Observing a cloud of gas around 800 light-years away, the researchers found a central core of gas containing one proto-star and three dense gas condensations that could become stars in 40,000 years, just a blink of an eye in cosmic terms.

Of the four possible eventual stars, three could easily settle into a gravitationally bound triple star system, the astronomers predict.

The direct observations of this star-forming process yields strong support to one of several suggested pathways to producing such systems, they say.

"We know that these stars eventually will form a multi-star system because our observations show that these gas condensations are gravitationally bound," says Jaime Pineda of the Institute for Astronomy at ETH Zurich in Switzerland. "This is the first time we've been able to show that such a young system is gravitationally bound."

Catching a multiple star system at its early formation stages has been a challenge, he said, one that required combined observations by the Very Large Array telescope in Chile, the Green Bank Telescope in West Virginia and the James Clerk Maxwell Telescope in Hawaii.

The astronomers used the three instruments to study the dense cloud of gas known as Barnard 5 in a star-forming region in the constellation Perseus already known to be home to one developing young star.

Filaments of gas in Barnard 5 are fragmenting, they found, and those fragments seem likely to coalesce into additional stars in a multiple-star system.

The stars produced should be between one-tenth to one-third the mass of our sun, the scientists say.

Fragmenting filaments have been suggested as one way multiple star systems can form and the new observations tend to confirm this, they say.
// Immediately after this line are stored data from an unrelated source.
(* ===== verification/Fswrite.v ===== *)
(** * Writing files: [bmap] with allocation and [writei] (kernel/fs.c)

    A file is seen as a function from offsets to bytes ([wbyte]): a byte of a block that has not been allocated is 0.
    Allocating a block with [bmap] does not change that function; [writei] changes exactly the bytes written.  [wstep]
    says what both leave alone: blocks in use by others, the addresses the file has, the log up to the blocks
    that had to be logged.  The bound on those blocks is what filewrite's choice of the size of a transaction rests on. *)

From stdpp Require Import base list functions sets numbers strings.
From Stdlib Require Import ZArith Lia.
From S2P Require Import Prelude Machine Kstring BlockCache Sleeplock Bio Log TxStore Fs File.

Ltac fsconst := unfold MAXFILE, NDIRECT, NINDIRECT, BPB, bsize, BSIZE, LOGBLOCKS, MAXOPBLOCKS in *;
  change (1024 / 4) with 256 in *; change (1024 * 8) with 8192 in *.
Ltac fslia := fsconst; Z.div_mod_to_equations; lia.

(** ** Files as functions *)

(** Slot [s] of a file: its data block [s], or the indirect block. *)
Definition IB : Z := -1.
Definition slot (s : Z) : Prop := s = IB ∨ 0 <= s < MAXFILE.

(** The block of a slot, 0 when it has none. *)
Definition waddr (data : Z → block) (ip : inode) (s : Z) : Z :=
  if s =? IB then nth (Z.to_nat NDIRECT) (i_addrs ip) 0
  else if s <? NDIRECT then nth (Z.to_nat s) (i_addrs ip) 0
  else let a := nth (Z.to_nat NDIRECT) (i_addrs ip) 0 in if a =? 0 then 0 else ind_get (data a) (s - NDIRECT).

Definition wbyte (data : Z → block) (ip : inode) (x : Z) : Z :=
  let a := waddr data ip (x / BSIZE) in if a =? 0 then 0 else nth (Z.to_nat (x mod BSIZE)) (data a) 0.

Lemma waddr_ib data ip : waddr data ip IB = nth (Z.to_nat NDIRECT) (i_addrs ip) 0.
Proof. done. Qed.

Lemma waddr_direct data ip s : 0 <= s < NDIRECT → waddr data ip s = nth (Z.to_nat s) (i_addrs ip) 0.
Proof. intros. unfold waddr, IB. by rewrite (proj2 (Z.eqb_neq _ _)), (proj2 (Z.ltb_lt _ _)) by lia. Qed.

Lemma waddr_indirect data ip s : NDIRECT <= s →
  waddr data ip s = if waddr data ip IB =? 0 then 0 else ind_get (data (waddr data ip IB)) (s - NDIRECT).
Proof.
  intros. rewrite waddr_ib. unfold waddr, IB. fsconst. by rewrite (proj2 (Z.eqb_neq s _)), (proj2 (Z.ltb_ge _ _)) by lia.
Qed.
Definition getc : CM cons_t := kgets t_con.
Definition modc (g : cons_t → cons_t) : CM unit := kmod (λ t, mktty (g (t_con t)) (t_usr t)).
Definition intty {A} (m : M V A) : CM A := zoom tusr_lens m.

(** ** UART *)

(** Both branches wait for LSR_TX_IDLE. *)
Definition uartputc_sync (c : Z) : CM unit :=
  (if c =? NL then modc (tx_put CR) else kret tt) ;;;
  modc (tx_put c).

(** Characters printed one after the other. *)
Fixpoint put_all (l : list Z) : CM unit :=
  match l with
  | [] => kret tt
  | x :: l' => uartputc_sync x ;;; put_all l'
  end.

(** The loop of [uartwrite] over the bytes still to send; [cr] says that the carriage return of the
    first one is out.  The result is what is left when it sleeps on uart_tx_chan. *)
Fixpoint uartwrite_loop (bs : list Z) (cr : bool) : CM (option (list Z * bool)) :=
  match bs with
  | [] => kret None
  | b :: bs' =>
      do k <- getc;
      if (b =? NL) && negb cr then
        if tx_busy k then kret (Some (bs, false))
        else modc (λ k, set_busy true (tx_put CR k)) ;;; kret (Some (bs, true))
      else if tx_busy k then kret (Some (bs, cr))
      else modc (λ k, set_busy true (tx_put b k)) ;;; uartwrite_loop bs' false
  end.

(** [uartwrite], from the given point: [None] when it returns; otherwise it sleeps. *)
Definition uartwrite (bs : list Z) (cr : bool) : CM (option (list Z * bool)) :=
  acquire LK_uart ;;;
  do r <- uartwrite_loop bs cr;
  release LK_uart ;;;
  kret r.
(* ===== verification/Exec.v ===== *)
(** * The program loader (kernel/exec.c, elf.h)

    [kexec] in the stages of the code: open and check the ELF file, load the segments, build the
    stack with the arguments, commit.  [exec_bad] is the code at the label [bad]. *)

From stdpp Require Import base list functions sets numbers strings.
From Stdlib Require Import ZArith Lia.
From S2P Require Import Prelude Machine Kstring Kalloc Vm Proc Sleeplock Bio Log TxStore Fs File Console Kernel Sysfile.

(** ** ELF (elf.h) *)

Definition ELF_MAGIC : Z := 0x464C457F.
Definition ELF_PROG_LOAD : Z := 1.
Definition sizeof_elfhdr : Z := 64.
Definition sizeof_proghdr : Z := 56.

Definition ld64 (d : list Z) (off : nat) : Z := le_combine (slice d off 8).

Definition elf_magic (d : list Z) : Z := ld32 d 0.
Definition elf_entry (d : list Z) : Z := ld64 d 24.
Definition elf_phoff (d : list Z) : Z := ld64 d 32.
Definition elf_phnum (d : list Z) : Z := ld16 d 56.

Definition ph_type (d : list Z) : Z := ld32 d 0.
Definition ph_flags (d : list Z) : Z := ld32 d 4.
Definition ph_off (d : list Z) : Z := ld64 d 8.
Definition ph_vaddr (d : list Z) : Z := ld64 d 16.
Definition ph_filesz (d : list Z) : Z := ld64 d 32.
Definition ph_memsz (d : list Z) : Z := ld64 d 40.

Definition flags2perm (fl : Z) : Z :=
  let perm := if negb (Z.land fl 1 =? 0) then PTE_X else 0 in
  if negb (Z.land fl 2 =? 0) then Z.lor perm PTE_W else perm.

(** What the loop of [kexec] does with a segment of the program. *)
Definition segment_ok (ph : list Z) : bool :=
  (ph_filesz ph <=? ph_memsz ph) && (ph_vaddr ph <=? u64 (ph_vaddr ph + ph_memsz ph)).

Section exec.
Context {L : Type} `{TxOps L} (kend trampoline : Z).
#[local] Instance ex_user : UserOps (tty pstate) := kernel_user kend.
#[local] Instance ex_proc : ProcOps (tty pstate) := kernel_proc kend.
Abbreviation ST := (fstate L (tty pstate)).
Abbreviation KM := (M ST).

(** [readi(ip, 0, &x, off, sizeof x)]: the bytes, when all of them were read. *)
Definition read_struct (ip : nat) (off size : Z) : KM (option (list Z)) :=
  do r <- infs (readi ip KernelVar off size);
  kret (if r.1 =? size then Some r.2 else None).

(** The number of bytes of one step of [loadseg]: up to the end of the page or of the segment. *)
Definition seg_chunk (va sz i : Z) : Z :=
  let off_in_page := u64 (va + i) mod PGSIZE in
  if sz - i <? PGSIZE - off_in_page then sz - i else PGSIZE - off_in_page.

Fixpoint loadseg_loop (fuel : nat) (pagetable va : Z) (ip : nat) (offset sz i : Z) : KM Z :=
  if i <? sz then
    match fuel with
    | O => nofuel
    | S fuel' =>
        do pa <- inmem (walkaddr pagetable (u64 (va + i)));
        if pa =? 0 then panic "loadseg: address should exist"
        else
          let off_in_page := u64 (va + i) mod PGSIZE in
          let n := seg_chunk va sz i in
          do r <- infs (readi ip KernelVar (u32 (offset + i)) n);
          inmem (kmod (λ k, set_mem (mwrite (kmem_mem k) (pa + off_in_page) r.2) k)) ;;;
          if negb (r.1 =? n) then kret (-1)
          else loadseg_loop fuel' pagetable va ip offset sz (i + n)
    end
  else kret 0.

(** Every step but the first and the last covers a page. *)
Definition loadseg (pagetable va : Z) (ip : nat) (offset sz : Z) : KM Z :=
  loadseg_loop (Z.to_nat (u32 sz / PGSIZE + 2)) pagetable va ip (u32 offset) (u32 sz) 0.

(** The loop over program headers: whether it succeeded, and [sz] where it stopped. *)
Fixpoint load_segments (n : nat) (ip : nat) (pagetable off sz : Z) : KM (bool * Z) :=
  match n with
  | O => kret (true, sz)
  | S n' =>
      do r <- read_struct ip (u32 off) sizeof_proghdr;
      match r with
      | None => kret (false, sz)
      | Some ph =>
          if negb (ph_type ph =? ELF_PROG_LOAD) then load_segments n' ip pagetable (s32 (off + sizeof_proghdr)) sz
          else if negb (segment_ok ph) then kret (false, sz)
          else
            do sz1 <- inmem (uvmalloc kend pagetable sz (u64 (ph_vaddr ph + ph_memsz ph)) (flags2perm (ph_flags ph)));
            if sz1 =? 0 then kret (false, sz)
            else
              do e <- loadseg pagetable (ph_vaddr ph) ip (ph_off ph) (ph_filesz ph);
              if e <? 0 then kret (false, sz1)
              else load_segments n' ip pagetable (s32 (off + sizeof_proghdr)) sz1
      end
  end.

(** The argument loop: the stack pointer and the addresses of the strings, or a failure. *)
Fixpoint push_args (argv : list (list Z)) (pagetable stackbase sp : Z) (ustack : list Z) : KM (option (Z * list Z)) :=
  match argv with
  | [] => kret (Some (sp, ustack))
  | a :: argv' =>
      if (MAXARG <=? length ustack)%nat then kret None
      else
        let sp := u64 (sp - (Z.of_nat (length a) + 1)) in
        let sp := sp - sp mod 16 in
        if sp <? stackbase then kret None
        else
          do e <- inproc (copyout_bytes kend pagetable sp (a ++ [0]));
          if e <? 0 then kret None
          else push_args argv' pagetable stackbase sp (ustack ++ [sp])
  end.

(** The array of pointers, with the null pointer at its end; the array has MAXARG elements. *)
Definition push_ustack (pagetable stackbase sp : Z) (ustack : list Z) : KM (option Z) :=
  if (MAXARG <=? length ustack)%nat then undefined "ustack[argc]" else
  let sp := u64 (sp - (Z.of_nat (length ustack) + 1) * 8) in
  let sp := sp - sp mod 16 in
  if sp <? stackbase then kret None
  else
    do e <- inproc (copyout_bytes kend pagetable sp (concat (le_split 8 <$> (ustack ++ [0]))));
    kret (if e <? 0 then None else Some sp).

(** [last]: the part of the path after its last slash. *)
Fixpoint last_elem (path cur : list Z) : list Z :=
  match path with
  | [] => cur
  | x :: p => if x =? SLASH then last_elem p p else last_elem p cur
  end.

Definition exec_bad (pagetable sz : Z) (ip : option nat) : KM Z :=
  (if pagetable =? 0 then kret tt else inmem (proc_freepagetable kend pagetable sz)) ;;;
  match ip with
  | Some i => infs (iunlockput i) ;;; infs fend_op
  | None => kret tt
  end ;;;
  kret (-1).

(** From the stack on: the file is closed, [pagetable] holds the program of size [sz]. *)
Definition exec_stack (path : list Z) (argv : list (list Z)) (pagetable entry sz : Z) : KM Z :=
  do p <- inproc myproc;
  do pr <- inproc (getp p);
  let oldsz := p_size pr in
  let sz := PGROUNDUP sz in
  do sz1 <- inmem (uvmalloc kend pagetable sz (u64 (sz + (USERSTACK + 1) * PGSIZE)) PTE_W);
  if sz1 =? 0 then exec_bad pagetable sz None
  else
    let sz := sz1 in
    inmem (uvmclear pagetable (sz - (USERSTACK + 1) * PGSIZE)) ;;;
    let stackbase := sz - USERSTACK * PGSIZE in
    do r <- push_args argv pagetable stackbase sz [];
    match r with
    | None => exec_bad pagetable sz None
    | Some (sp, ustack) =>
        do r <- push_ustack pagetable stackbase sp ustack;
        match r with
        | None => exec_bad pagetable sz None
        | Some sp =>
            inproc (tf_set (TF_a 1) sp) ;;;
            inproc (modp p (λ q, set_name (copy_name (last_elem path path) (p_name q)) q)) ;;;
            do pr <- inproc (getp p);
            inproc (modp p (set_pgtbl pagetable)) ;;;
            inproc (modp p (set_size sz)) ;;;
            inproc (tf_set TF_epc entry) ;;;
            inproc (tf_set TF_sp sp) ;;;
            inmem (proc_freepagetable kend (p_pgtbl pr) oldsz) ;;;
            kret (Z.of_nat (length ustack))
        end
    end.

Definition kexec (path : list Z) (argv : list (list Z)) : KM Z :=
  infs fbegin_op ;;;
  do r <- knamei kend path;
  match r with
  | None => infs fend_op ;;; kret (-1)
  | Some ip =>
      infs (ilock ip) ;;;
      do r <- read_struct ip 0 sizeof_elfhdr;
      match r with
      | None => exec_bad 0 0 (Some ip)
      | Some elf =>
          if negb (elf_magic elf =? ELF_MAGIC) then exec_bad 0 0 (Some ip)
          else
            do p <- inproc myproc;
            do pr <- inproc (getp p);
            do pagetable <- inmem (proc_pagetable kend trampoline (p_trapframe pr));
            if pagetable =? 0 then exec_bad 0 0 (Some ip)
            else
              do r <- load_segments (Z.to_nat (elf_phnum elf)) ip pagetable (s32 (elf_phoff elf)) 0;
              if negb r.1 then exec_bad pagetable r.2 (Some ip)
              else
                infs (iunlockput ip) ;;;
                infs fend_op ;;;
                exec_stack path argv pagetable (elf_entry elf) r.2
      end
  end.

(** ** sys_exec (sysfile.c) *)

Definition free_args (pages : list Z) : KM unit := foldr (λ pg k, inmem (kfree kend pg) ;;; k) (kret tt) pages.

(** The loop of [sys_exec]: the pages allocated so far and the strings in them; the boolean is false
    after [goto bad]. *)
Fixpoint exec_args (n : nat) (uargv : Z) (i : Z) (pages : list Z) (argv : list (list Z)) :
    KM (bool * list Z * list (list Z)) :=
  match n with
  | O => kret (false, pages, argv)
  | S n' =>
      do uarg <- fetchaddr kend (u64 (uargv + 8 * i));
      match uarg with
      | None => kret (false, pages, argv)
      | Some uarg =>
          if uarg =? 0 then kret (true, pages, argv)
          else
            do pg <- inmem kalloc;
            if pg =? 0 then kret (false, pages, argv)
            else
              do pt <- inproc my_pgtbl;
              do e <- inmem (copyinstr pt pg uarg PGSIZE);
              if e <? 0 then kret (false, pages ++ [pg], argv)
              else
                do s <- inmem (kgets (λ k, cstr (mread (kmem_mem k) pg (Z.to_nat PGSIZE))));
                exec_args n' uargv (i + 1) (pages ++ [pg]) (argv ++ [s])
      end
  end.

Definition sys_exec : KM Z :=
  do uargv <- argaddr 1;
  do path <- argpath 0;
  match path with
  | None => kret (-1)
  | Some path =>
      do r <- exec_args MAXARG uargv 0 [] [];
      let '(ok, pages, argv) := r in
      if (ok : bool) then
        do ret <- kexec path argv;
        free_args pages ;;;
        kret ret
      else free_args pages ;;; kret (-1)
  end.
End exec.

(** ** The argument strings on the new stack *)

Section stack.
Context {L : Type} `{TxOps L} (kend : Z).
Abbreviation ST := (fstate L (tty pstate)).
Implicit Types (s : ST) (c : kctx) (argv : list (list Z)) (ustack : list Z).

(** [placed base top argv addrs]: the strings lie below [top], one under the other, none below
    [base], each at an address that is a multiple of 16. *)
Fixpoint placed (base top : Z) argv (addrs : list Z) : Prop :=
  match argv, addrs with
  | [], [] => True
  | a :: argv', x :: addrs' =>
      base <= x ∧ x + Z.of_nat (length a) + 1 <= top ∧ x mod 16 = 0 ∧ placed base x argv' addrs'
  | _, _ => False
  end.

Lemma last_default {A} (l : list A) d d' : l ≠ [] → List.last l d = List.last l d'.
Proof. induction l as [|x [|y l] IH]; intros Hl; [done|done|]. by apply IH. Qed.

(** C18. The argument loop of [kexec] stays inside the stack: for arguments shorter than a page, as sys_exec fetches
    them, whatever their number, when it succeeds there are at most MAXARG of
    them, and the addresses it records place each string with its terminator between the stack base and the previous one, at a
    multiple of 16, and the stack pointer left is the address of the last string.
    No subtraction wraps, since the guard page lies below the base. *)
Theorem push_args_fits argv pagetable base sp ustack c s sp' us c' s' :
  PGSIZE <= base <= sp → sp < 2 ^ 64 → Forall (λ a, Z.of_nat (length a) < PGSIZE) argv → (length ustack ≤ MAXARG)%nat →
  push_args kend argv pagetable base sp ustack c s = Ret (Some (sp', us)) c' s' →
  ∃ addrs, us = ustack ++ addrs ∧ (length us ≤ MAXARG)%nat ∧ placed base sp argv addrs ∧ sp' = List.last addrs sp.
Proof.
  intros Hb Hsp Hf. revert sp ustack c s Hb Hsp. induction Hf as [|a argv Ha Hf IH]; intros sp ustack c s Hb Hsp Hu; cbn [push_args].
  { intros [= <- <- <- <-]. exists []. by rewrite app_nil_r. }
  destruct (Nat.leb_spec MAXARG (length ustack)) as [|Hlt]; [done|].
  rewrite (u64_small (sp - _)) by lia. set (x := sp - (Z.of_nat (length a) + 1)). set (y := x - x mod 16).
  destruct (Z.ltb_spec y base) as [|Hy]; [done|]. pose proof (Z.mod_pos_bound x 16 ltac:(lia)) as Hm.
  intros (e & c1 & s1 & _ & E)%kbind_inv. destruct (e <? 0); [done|].
  destruct (IH y (ustack ++ [y]) c1 s1) as (addrs & -> & Hlen & Hp & ->); [lia|lia|rewrite length_app; simpl; lia|exact E|].
  exists (y :: addrs). rewrite <- app_assoc in *. split; [done|]. split; [done|]. split.
  - cbn [placed]. split; [done|]. split; [lia|]. split; [|done]. unfold y. rewrite Zminus_mod_idemp_r, Z.sub_diag. done.
  - destruct addrs as [|z addrs]; [done|]. by apply (last_default (z :: addrs)).
Qed.
End stack.

(** ** Witness: the string "a" pushed on a stack page that is allocated on demand *)
Definition demo_exec : pstate :=
  mkps vm_k [set_size (4 * PGSIZE) (set_pgtbl (vm_page 0) (set_state RUNNING demo_proc))] 2 (Some 0%nat) (Some 0%nat) 0 false.

Lemma push_args_fits_witness :
  ∃ s' us, push_args KERNBASE [[97]] (vm_page 0) (2 * PGSIZE) (3 * PGSIZE) [] (mkctx [] [] 1) (demo_kernel demo_exec) =
      Ret (Some (12272, us)) (mkctx [] [] 1) s' ∧ placed (2 * PGSIZE) (3 * PGSIZE) [[97]] us.
Proof.
  assert (Hrun : match push_args KERNBASE [[97]] (vm_page 0) (2 * PGSIZE) (3 * PGSIZE) [] (mkctx [] [] 1) (demo_kernel demo_exec) with
                 | Ret (Some (x, us)) c _ => x = 12272 ∧ c = mkctx [] [] 1
                 | _ => False
                 end) by (vm_compute; done).
  destruct (push_args KERNBASE [[97]] (vm_page 0) (2 * PGSIZE) (3 * PGSIZE) [] (mkctx [] [] 1) (demo_kernel demo_exec))
    as [[[x us]|] c s'| | |] eqn:E; [|destruct Hrun..]. destruct Hrun as [-> ->].
  exists s', us. split; [reflexivity|].
  destruct (push_args_fits KERNBASE [[97]] (vm_page 0) (2 * PGSIZE) (3 * PGSIZE) [] (mkctx [] [] 1) (demo_kernel demo_exec)
    12272 us (mkctx [] [] 1) s') as (addrs & -> & _ & Hp & _).
  - unfold PGSIZE. lia.
  - unfold PGSIZE. lia.
  - repeat constructor.
  - unfold MAXARG. simpl. lia.
  - exact E.
  - exact Hp.
Defined.
(* ===== verification/Main.v ===== *)
(** * Starting the kernel (main.c, and the initialisers of uart.c, vm.c, proc.c, trap.c, file.c)

    The machine is a hart with its devices (file Boot), the kernel's state (file Kernel, over the log
    and the buffer cache of the RAM disk), and the few variables that only the initialisers write: the
    kernel's page table, the device switch, the memory of the spin locks, [struct cpu].  [main] runs on
    it up to the call of [scheduler]. *)

From stdpp Require Import base list functions sets numbers strings.
From Stdlib Require Import ZArith Lia.
From S2P Require Import Spinlock.
From S2P Require Import Prelude Machine Kstring Kalloc Vm Kvm Sleeplock Proc BlockCache Bio Log TxStore Fs File Console Kernel Trap Boot.

(** ** UART registers (uart.c) *)

Definition THR : Z := 0.
Definition IER : Z := 1.
Definition IER_RX_ENABLE : Z := Z.shiftl 1 0.
Definition IER_TX_ENABLE : Z := Z.shiftl 1 1.
Definition FCR : Z := 2.
Definition FCR_FIFO_ENABLE : Z := Z.shiftl 1 0.
Definition FCR_FIFO_CLEAR : Z := Z.shiftl 3 1.
Definition LCR : Z := 3.
Definition LCR_EIGHT_BITS : Z := Z.shiftl 3 0.
Definition MCR : Z := 4.
Definition Reg (reg : Z) : Z := UART0 + reg * 4.

(** ** The machine *)

(** [struct devsw]: the functions that can be in it. *)
Inductive devfn := FN_consoleread | FN_consolewrite.
Record devsw := mkdevsw { dv_read : option devfn; dv_write : option devfn }.
Definition NDEV : nat := 10.

Record machine (D : Type) := mkmach {
  m_hart : hart D;
  m_cpu : cpu;                            (* cpus[cpuid()], less its process *)
  m_locks : lock → spinlock;
  m_devsw : list devsw;
  kernel_pagetable : Z;
  m_k : fstate (lsys bdev) (tty pstate)
}.
Arguments mkmach {D}. Arguments m_hart {D}. Arguments m_cpu {D}. Arguments m_locks {D}. Arguments m_devsw {D}.
Arguments kernel_pagetable {D}. Arguments m_k {D}.
(** The loop of [iappend]; [p] is the rest of the data. *)
Fixpoint iappend_loop (fuel : nat) (din : dinode) (off : Z) (p : list Z) (n : Z) : MK (dinode * Z) :=
  if 0 <? n then
    match fuel with
    | O => nofuel
    | S fuel' =>
        let fbn := off / BSIZE in
        if negb (fbn <? MAXFILE) then panic "assert(fbn < MAXFILE)" else
        do r <- append_block din fbn;
        let n1 := Z.min n (u32 ((fbn + 1) * BSIZE - off)) in
        do buf <- rsect r.2;
        wsect r.2 (splice buf (Z.to_nat (off - fbn * BSIZE)) (take (Z.to_nat n1) p)) ;;;
        iappend_loop fuel' r.1 (u32 (off + n1)) (drop (Z.to_nat n1) p) (n - n1)
    end
  else kret (din, off).

Definition iappend (inum : Z) (xp : list Z) (n : Z) : MK unit :=
  do din <- rinode inum;
  do r <- iappend_loop (rw_fuel n) din (xint (d_size din)) xp n;
  winode inum (set_dsize (xint r.2) r.1).

(** ** The bitmap *)

Fixpoint set_bits (n : nat) (i : Z) (buf : block) : block :=
  match n with
  | O => buf
  | S n' => set_bits n' (i + 1) (bit_set buf i)
  end.

Definition balloc (used : Z) : MK unit :=
  if negb (used <? BPB) then panic "assert(used < BPB)" else
  do s <- kget;
  wsect (sb_bmapstart (sb s)) (set_bits (Z.to_nat used) 0 zeroes).
Lemma read_image img args files t c (l : L) (u : U) k arg bs :
  image_spec img (root_bytes args) files → shows img t → tabs (curpid c) l t → held c = [] →
  names_ok args → Z.of_nat (length args) + 2 <= NINODES → (Z.of_nat (length args) + 2) mod 64 ≠ 0 →
  args !! k = Some arg → files !! k = Some bs →
  ∃ c' f', read_path (SLASH :: stored_name arg) (Z.of_nat (length bs)) c (mkfs l new_sb table0 u) = Ret (Z.of_nat (length bs), bs) c' f'.
Proof.
  intros S Sh Ha Hh Hn Hlim Hm Hk Hbs. pose proof (lookup_lt_Some _ _ _ Hk) as Hlt.
  destruct (namei_image img args files t c l u k arg bs S Sh Ha Hh Hn Hlim Hm Hk Hbs) as (c1 & l1 & tbl & E1 & Hc1 & Ht1 & Htb).
  pose proof (is_files _ _ _ S k bs Hbs) as Hat. set (inum := 2 + Z.of_nat k) in *.
  destruct (ilock_taken img t c1 l1 tbl u 1 inum Sh Ht1 ltac:(by destruct Hc1 as [-> _]) ltac:(unfold inum; mkconst; lia) Htb) as (c2 & l2 & E2 & Hc2 & Ht2);
    [by rewrite (attrs_type _ _ _ _ _ _ Hat)|].
  assert (Hs2 : same_ctx c c2) by (by transitivity c1).
  assert (Hk' : (root_bytes args :: files) !! Datatypes.S k = Some bs) by exact Hbs.
  pose proof (is_nblk _ _ _ S _ bs Hk') as Hnb.
  set (ip := loaded img inum (curpid c1)) in *.
  assert (Hof : inode_of img (Datatypes.S k) ip).
  { unfold inode_of. change (i_addrs ip) with (d_addrs (img_inode img inum)). do 2 f_equal. unfold inum. lia. }
  assert (Hsz : i_size ip = Z.of_nat (length bs)) by exact (attrs_size _ _ _ _ _ _ Hat).
  assert (Hdv : i_dev ip = ROOTDEV) by reflexivity. clearbody ip.
  assert (Hp : file_pre c2 (mkfs l2 new_sb (<[1%nat:=ip]> tbl) u) t 1 ip).
  { eapply (image_file_pre img _ files t S Sh c2 _ (Datatypes.S k) bs); try done.
    - unfold tx_clear, bio_clear. destruct Hs2 as [-> _]. rewrite Hh. split_and!; [|intros j|]; apply not_elem_of_nil.
    - cbn [fs_inode]. apply list_lookup_insert_eq. by eapply lookup_lt_Some.
    - rewrite Hsz. unfold nblk. mklia. }
  destruct (readi_ok c2 _ t 1 ip 0 (Z.of_nat (length bs)) Hp) as (c3 & l3 & E3 & _ & _); [lia|mkconst; unfold nblk in Hnb; mklia|].
  rewrite Hsz, (proj2 (Z.ltb_ge _ 0)), (proj2 (Z.leb_gt (2 ^ 32) _)) in E3 by (lia || (unfold nblk in Hnb; mklia)). cbn [orb] in E3.
  rewrite Z.sub_0_r, Z.min_id in E3. pose proof (image_contents img _ files t S Sh _ bs ip 0 (length bs) Hk' Hof (le_n _)) as Ec.
  change (Z.of_nat 0) with 0 in Ec. rewrite Ec, slice_full in E3.
  eexists c3, _. unfold read_path. rewrite (kbind_ret _ _ _ _ _ _ _ E1). rewrite (kbind_ret _ _ _ _ _ _ _ E2). exact E3.
Qed.

Lemma readsb_image img root files t c (l : L) x tbl (u : U) :
  image_spec img root files → shows img t → tabs (curpid c) l t → held c = [] →
  ∃ c' l', readsb ROOTDEV c (mkfs l x tbl u) = Ret tt c' (mkfs l' new_sb tbl u) ∧ same_ctx c c' ∧ tabs (curpid c') l' t.
Proof.
  intros S Sh Ha Hh. assert (Hc : tx_clear c) by (unfold tx_clear, bio_clear; rewrite Hh; split_and!; [|intros j|]; apply not_elem_of_nil).
  destruct (fbread_ok c (mkfs l x tbl u) t 1 Ha Hc) as (i & l1 & E1 & Ht1 & Ed).
  { rewrite (sh_size _ _ Sh). mkconst. lia. }
  { rewrite (sh_held _ _ Sh). apply not_elem_of_nil. }
  { unfold t_free. rewrite (sh_held _ _ Sh), (sh_logged _ _ Sh). done. }
  rewrite (sh_data _ _ Sh 1) in Ed by (mkconst; lia).
  destruct (fbrelse_ok c (mkfs l1 new_sb tbl u) (t_take 1 i t) 1 i Ht1 Hc) as (c' & l' & E2 & Hc' & Ht2); [constructor|].
  rewrite drop_take in Ht2 by (rewrite (sh_held _ _ Sh); apply not_elem_of_nil).
  exists c', l'. split_and!; [|done|exact Ht2]. unfold readsb. rewrite (kbind_ret _ _ _ _ _ _ _ E1), (kbind_ret _ _ _ _ _ _ _ Ed).
  rewrite (kbind_ret _ _ _ _ tt c (mkfs l1 new_sb tbl u)); [exact E2|]. unfold kmod. by rewrite (is_super _ _ _ S).
Qed.
End mounted.

(** ** The image in the RAM disk *)

(** The memory of the RAM disk with the image in it. *)
Definition img_mem (img : list block) : mem := λ x, nth (Z.to_nat (x mod BSIZE)) (blk img (x / BSIZE)) 0.

Lemma mread_img img b : length (blk img b) = bsize → mread (img_mem img) (b * BSIZE) bsize = blk img b.
Proof.
  intros Hl. unfold mread. rewrite <- (slice_full (blk img b)), Hl, <- fmap_nth_slice by (rewrite Hl; done).
  apply list_fmap_ext. intros j y Hy. apply lookup_seq in Hy as [-> Hj]. unfold img_mem, bsize in *. rewrite !Nat.add_0_l.
  replace ((b * BSIZE + Z.of_nat j) / BSIZE) with b by mklia. replace ((b * BSIZE + Z.of_nat j) mod BSIZE) with (Z.of_nat j) by mklia.
  by rewrite Nat2Z.id.
Qed.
Other proposed formation mechanisms include fragmentation of the main gas core, fragmentation of a disk of material surrounding a young star, and gravitational capture.

"We've now convincingly added fragmentation of gas filaments to this list," Pineda says.

An analysis of the dynamics of the observed gas condensations suggests that when they form into stars they will create a stable system of an inner binary pair orbited by a more-distant third star, the astronomers say.

The fourth star, they suggest in their study published in Nature, will not long remain part of the system.